Now I have to admit there are still a lot of work to do before having something really usable to offer to other users. In my opinion, the SkylineMatrix class should be taillored to be optimal for the two following tasks:
1 - setup/assemble the matrix
2 - build efficient high-level algorithms

Both tasks require a powerful API taking into account the specificities of the skyline storage. In particular this discard low level coeff(i,j) methods or things like that. Iterators are not very well suited here because 1) you need various kind of iterators (upper, lower), and 2) they cannot take advantage of the sequential storage to enable unrolling and vectorization.

So, for the matrix assembly, the challenge is to reduce the need for memory reallocation and memory copies. Here we first need a very low level API allowing to fill the matrix with constant time insertions.
One possibility is to let the user specify the profile for each rows and cols, and allocate the memory accordingly. Then the insertion can be done in constant time.

Then to offer more flexibility to the user, perhaps the simpler is to let the user fill a {Dynamic}SparseMatrix, and then implement a fast conversion method. The latter is a must to have feature anyway.

If we provide an easy and fast API to fill the matrix, I'm not sure that it will be very useful to create a SkylineMatrix from a SparseMatrix.

In order to easily implement efficient algorithms (products and solvers), the SkylineMatrix should provide higher level access functions than the coeff() function or the iterators. In particular I'm thinking about the following set of functions:

diagonal(); // return a vector expression of the diagonal
lowerCol(j); // returns an expression of the j-th column of the strictly lower triangular part
centeredBlock(i, rows, cols); // returns an expression of the rows x cols submatrix at the coeff (i, i)

The first two functions would return a special expression wrapping a dense VectorBlock plus a start index and a length with optimized arithmetic operators.

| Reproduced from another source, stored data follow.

(** * Tavily research agent: pipeline and comparison engine

    A shallow embedding of the four-stage research workflow
    ([app/workflow/research_workflow.py]) and of its agents
    ([app/agents/*.py]), with the properties of the orchestration
    and of the comparison engine proved over it.

    Conventions of the embedding.
    - Python [str] is [string]; the text helpers of module [Py] follow the
      Python methods on ASCII text.
    - Python [float] values that are only stored or compared with a
      constant (confidence, relevance and similarity scores) are
      rationals [Q]; non-finite floats are outside the model.
    - A Python [dict] that is iterated is an association list in insertion
      order, since iteration order is observable in the results.
    - A call that may raise returns a [Result]; [Raise msg] carries
      [str(e)].
    - The external collaborators (Tavily search, the Ollama text
      generation endpoint, [json.loads], [float], the pydantic field
      validators) are the fields of a record [Env]; every theorem holds
      for every environment.  A collaborator answers as a function of its
      request; no proof compares two of its answers.
    - The entries of a search response are JSON values; an entry on which
      the loop body of [_process_search_results] raises is skipped.
    - The executor of the compiled graph belongs to the langgraph
      package; module [Workflow] models it as running, after a node,
      every node that an edge leaving it names.
    - A prompt is represented by the values interpolated into its
      template, so a collaborator may depend on all of them. *)

From Stdlib Require Import List String Ascii Bool Arith ZArith QArith Lia.
From Stdlib Require Import DecimalString.
Import ListNotations.

Local Open Scope string_scope.
Local Open Scope nat_scope.

(** ** Results of calls that may raise *)

Inductive Result (A : Type) : Type :=
| Ok (a : A)
| Raise (msg : string).

Arguments Ok {A} a.
Arguments Raise {A} msg.

(** ** Python text primitives used by the agents *)

Module Py.

Definition dquote : ascii := "034"%char.
Definition newline : ascii := "010"%char.
Definition nl : string := String newline "".
Definition dq : string := String dquote "".

(** [str.isspace] on one ASCII character: tab, line feed, vertical tab,
    form feed, carriage return, the four separators 28..31 and space. *)
Definition isspace (c : ascii) : bool :=
  let n := nat_of_ascii c in
  ((9 <=? n) && (n <=? 13)) || ((28 <=? n) && (n <=? 32)).

Definition lower_char (c : ascii) : ascii :=
  let n := nat_of_ascii c in
  if (65 <=? n) && (n <=? 90) then ascii_of_nat (n + 32) else c.
(* ===== verification/Wallet.v ===== *)
(** * The wallet ([src/src/wallet.ts])

    [BerryPayWallet] as computations over its state: the cache of derived
    accounts ([this.accounts], a [Map<number, ...>] that is never
    iterated, hence a [gmap]) and the node its RPC URL points at.  The seed
    is fixed for a wallet, so the derivation [nanoWallet.accounts(seed, i,
    i)[0]] is a function of the index, provided with the unit conversion
    of [tools.convert] by the [WalletLib] class: both are library code the
    wallet only calls. *)

From S2P Require Import Prelude BigInt Ledger.
From Stdlib Require Import Ascii.

Record KeyPair : Type := mkKeyPair {
  kp_privateKey : string;
  kp_publicKey : string;
  kp_address : string;
}.

(** The libraries the wallet calls: key derivation from the seed and
    [tools.convert] between raw and display units. *)
Class WalletLib : Type := {
  derive_keys : Z -> KeyPair;
  rawToNano : string -> string;
  nanoToRaw : string -> string;
}.

Record Wallet : Type := mkWallet {
  wl_accounts : gmap Z KeyPair;
  wl_node : Node;
}.

(** [interface AccountInfo] *)
Record AccountInfo : Type := mkAccountInfo {
  ai_address : string; ai_balance : string; ai_balanceNano : string;
  ai_pending : string; ai_representative : string; ai_frontier : string }.

(** [interface PendingBlock] *)
Record PendingBlock : Type := mkPendingBlock { pb_hash : string; pb_amount : string; pb_source : string }.

(** [interface SendResult] and [interface ReceiveResult] *)
Record SendResult : Type := mkSendResult { sr_hash : string; sr_block : Block }.
Record ReceiveResult : Type := mkReceiveResult { rr_hash : string; rr_amount : string }.

Definition DEFAULT_REPRESENTATIVE : string :=
  "nano_1xnopay1bfmyx5eit8ut4gg1j488kt8bjukijerbn37jh3wdm81y6mxjg8qj".

Definition zero_frontier : string := String.string_of_list_ascii (repeat "0"%char 64).

Section Wallet.
Context `{WalletLib}.

(** [deriveAccount(index)] *)
Definition deriveAccount (index : Z) : M Wallet string :=
  w ← get;
  match wl_accounts w !! index with
  | Some kp => mret (kp_address kp)
  | None =>
      let account := derive_keys index in
      put (mkWallet (<[index := account]> (wl_accounts w)) (wl_node w));;
      mret (kp_address account)
  end.

(** [getAddress(index = 0)] *)
Definition getAddress (index : Z) : M Wallet string := deriveAccount index.

(** [getPrivateKey(index)]: [this.accounts.get(index)!.privateKey]. *)
Definition getPrivateKey (index : Z) : M Wallet string :=
  deriveAccount index;;
  w ← get;
  match wl_accounts w !! index with
  | Some kp => mret (kp_privateKey kp)
  | None => throw "TypeError: Cannot read properties of undefined"
  end.

(** [rpcCall(action, params)]: a failing action is an HTTP error, an
    [error] field of the answer is thrown too. *)
Definition rpcCall {A} (action : string) (f : Node -> answer A) : M Wallet A := fun w =>
  if bool_decide (action ∈ nd_failing (wl_node w))
  then (w, Throw ("RPC error: " +:+ action))
  else let '(n', r) := f (wl_node w) in
       (mkWallet (wl_accounts w) n',
        match r with inl a => Ret a | inr e => Throw ("RPC error: " +:+ e) end).

(** [getBalance(accountIndex = 0)] *)
Definition getBalance (accountIndex : Z) : M Wallet (string * string) :=
  address ← getAddress accountIndex;
  try! (result ← rpcCall "account_balance" (node_account_balance address);
        mret (ba_balance result, default (ba_pending result) (ba_receivable result)))
  catch! (fun _ => mret ("0", "0")).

Such an expression, let's call it a RangeVector could also be useful for the Band storage.

This is a good idea. What can I use as a starting point to implement those VectorBlocks ? Should it inherit from an already existing class ?

Then writting a triangular solver, a LU decomposition, a Cholesky decomposition, etc. would be almost trivial. Actually, if we add the concept of matrix partitionner as I described in another thread, one could write the exact same code for both a dense or a skyline matrix !

I'm also thinking whether it could make sense to make the "bandwidth" of the matrix a template parameter. The default would be "Dynamic". This would allow to optimize the code for matrices having a small fixed size bandwidth.

This could be a good idea. What kind of optimization can be done on such SkylineMatrices ?



On Mon, Nov 9, 2009 at 4:30 PM, guillaume saupin <guillaume.saupin@xxxxxx <mailto:guillaume.saupin@xxxxxx>> wrote:

    Hi !

    Here comes the cleaned code for the skyline matrix. If you could
    integrate it inside Eigen, it would be perfect.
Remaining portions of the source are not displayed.